All Alligatoridae are severely endangered by the hunt for skins for the leather industry and therefore are protected by the Washington Endangered Species Agreement. Of the whole family of alligators, only the dwarf caiman is a candidate for keeping in a terrarium. Though not a lizard, it is included because it may be of interest to some hobbyists.

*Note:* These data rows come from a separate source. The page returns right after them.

Lemma alnum_wf_kept cmap input st r st' :
  wf st -> ProcessorAlphaNumericScrambler cmap input st = Ok (r, st') ->
  wf st' /\ bindings_kept st st'.
Proof.
  intros W E.
  destruct (all_nonempty_dec cmap) as [Hne|N].
  - destruct (alnum_mapped_spec cmap input st Hne) as [(cur & L & Hl & R)|(Hl & out & st1 & Hs & R & A & U & I & _)];
      rewrite R in E; injection E as <- <-.
    + split; [exact W | apply kept_refl].
    + set (key := parentKeyOf cmap) in *. set (inner := inner_of (AlphaNumericMap st) key) in *.
      destruct W as (WA & WI). split.
      * split; [|now rewrite I].
        intros k i v o. rewrite A. rewrite lookup_insert. case_decide as Ek.
        -- intros [= <-]. rewrite lookup_insert. case_decide as Ev.
           ++ now intros [= <-]; subst.
           ++ intros L. unfold inner, inner_of in L.
              destruct (AlphaNumericMap st !! key) as [i0|] eqn:L0; simpl in L; [eauto|].
              now rewrite lookup_empty in L.
        -- eauto.
      * split; [|now rewrite U, I].
        intros k1 i k2 v L1 L2. rewrite A. rewrite lookup_insert. case_decide as Ek.
        -- subst k1. eexists. split; [reflexivity|].
           assert (Ei : inner = i) by (unfold inner, inner_of; now rewrite L1). subst i.
           rewrite lookup_insert. case_decide as Ev; [|exact L2]. subst k2.
           unfold value_of in Hl. rewrite L2 in Hl. simpl in Hl.
           apply length_zero_empty in Hl. subst v.
           pose proof (scramble_of_length _ _ (WA _ _ _ _ L1 L2)) as Hin.
           pose proof (scramble_of_length _ _ Hs) as Hout.
           simpl in Hin. rewrite <- Hin in Hout.
           f_equal. apply length_zero_empty. lia.
        -- eauto.
  - destruct (alnum_unmapped_spec cmap input st N) as (out & st1 & _ & R & Ho).
    rewrite R in E. injection E as <- <-.
    apply only_rng_maps in Ho. split; [now apply (wf_same_maps st) | now apply kept_same_maps].
Qed.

Differences between sexes: Among Alligatoridae raised together, as a rule, the male animals are larger than the females and their skull is bigger. Among lizards that have not been raised together differentiations between the sexes on the basis of these elements is scarcely possible because they depend on so many factors. Definite determination that the animal in question is male can only be established by palpation of the penis. For this the dwarf caiman must have attained a body length of at least 32 inches (80 cm).
Reproduction: Reproduction of the dwarf caiman takes place in the months between December and April. During this time the male gives out threatening guttural sounds. Mating takes place at night. Before egg-laying — in the months from May to August — the female builds a nest from plant stems, leaves, and similar material. The warmth given off by the decaying nest materials incubates the eggs. When kept in a terrarium, the caiman lays her eggs in a sand pit, too; the hard-shelled eggs must then be transferred to an incubator. The maturation time is 100 to 115 days at 82° to 86°F (28 to 30°C).
Paleosuchuspalpebrosus (Cuvier, 1807)
Endangered species regulation: WA II C2 Total length: 56 inches (140 cm).
Head-torso length: 28 inches (70 cm).
Distribution and Description: Northern South America, southward to latitude 20.
Habitat: Shallows, but also to some extent fast-moving water, even areas of rapids. Identifying characteristics: Iris chestnut brown, upper eyelid hardened, no ridge between the eyes.
Behavior: Solitary without notable territorial behavior. Definitely recognizes different people and connects specific experiences with them.
Maintenance: Shallow-water terrarium, with a land portion as a shelf. The terrarium size will change because the space requirements increase with growth. For three caimans in the first year (total length to 20 inches [50 cm]): 28 x 28 x 20 inches (70 x 70 x 50 cm); water depth 2 inches (5 cm). Second to fourth year (total length to 30 inches [75 cm)): 48 x 36 x 20 inches (120 x 90 x 50 cm), water depth 4 inches (10 cm). Fifth to seventh year (total length to 40 inches [ 100 cm]): 60 x 44 x 28 inches (150 X 110 X 70 cm) water depth 6 inches (15 cm). For a breeding pair: 80 x 80 x 40 inches (200 x 200 x 100 cm), water depth of 20 inches (50 cm). Only when there are hanging epiphytes should terrariums be higher than specified.
Decorations: Stones, stumps, epiphytic-plants from the rain forests of Central and South America. For breeding, plant material for nest building.
Temperature: Day and night, 77° to 86°F (25-30°C); Water: 77°F (25°C).
Humidity: 70 to 90 percent.
Food: About a fifth of a mouse or a rat, otherwise freshwater fish. In the wild, young animals also eat snails and freshwater shrimp.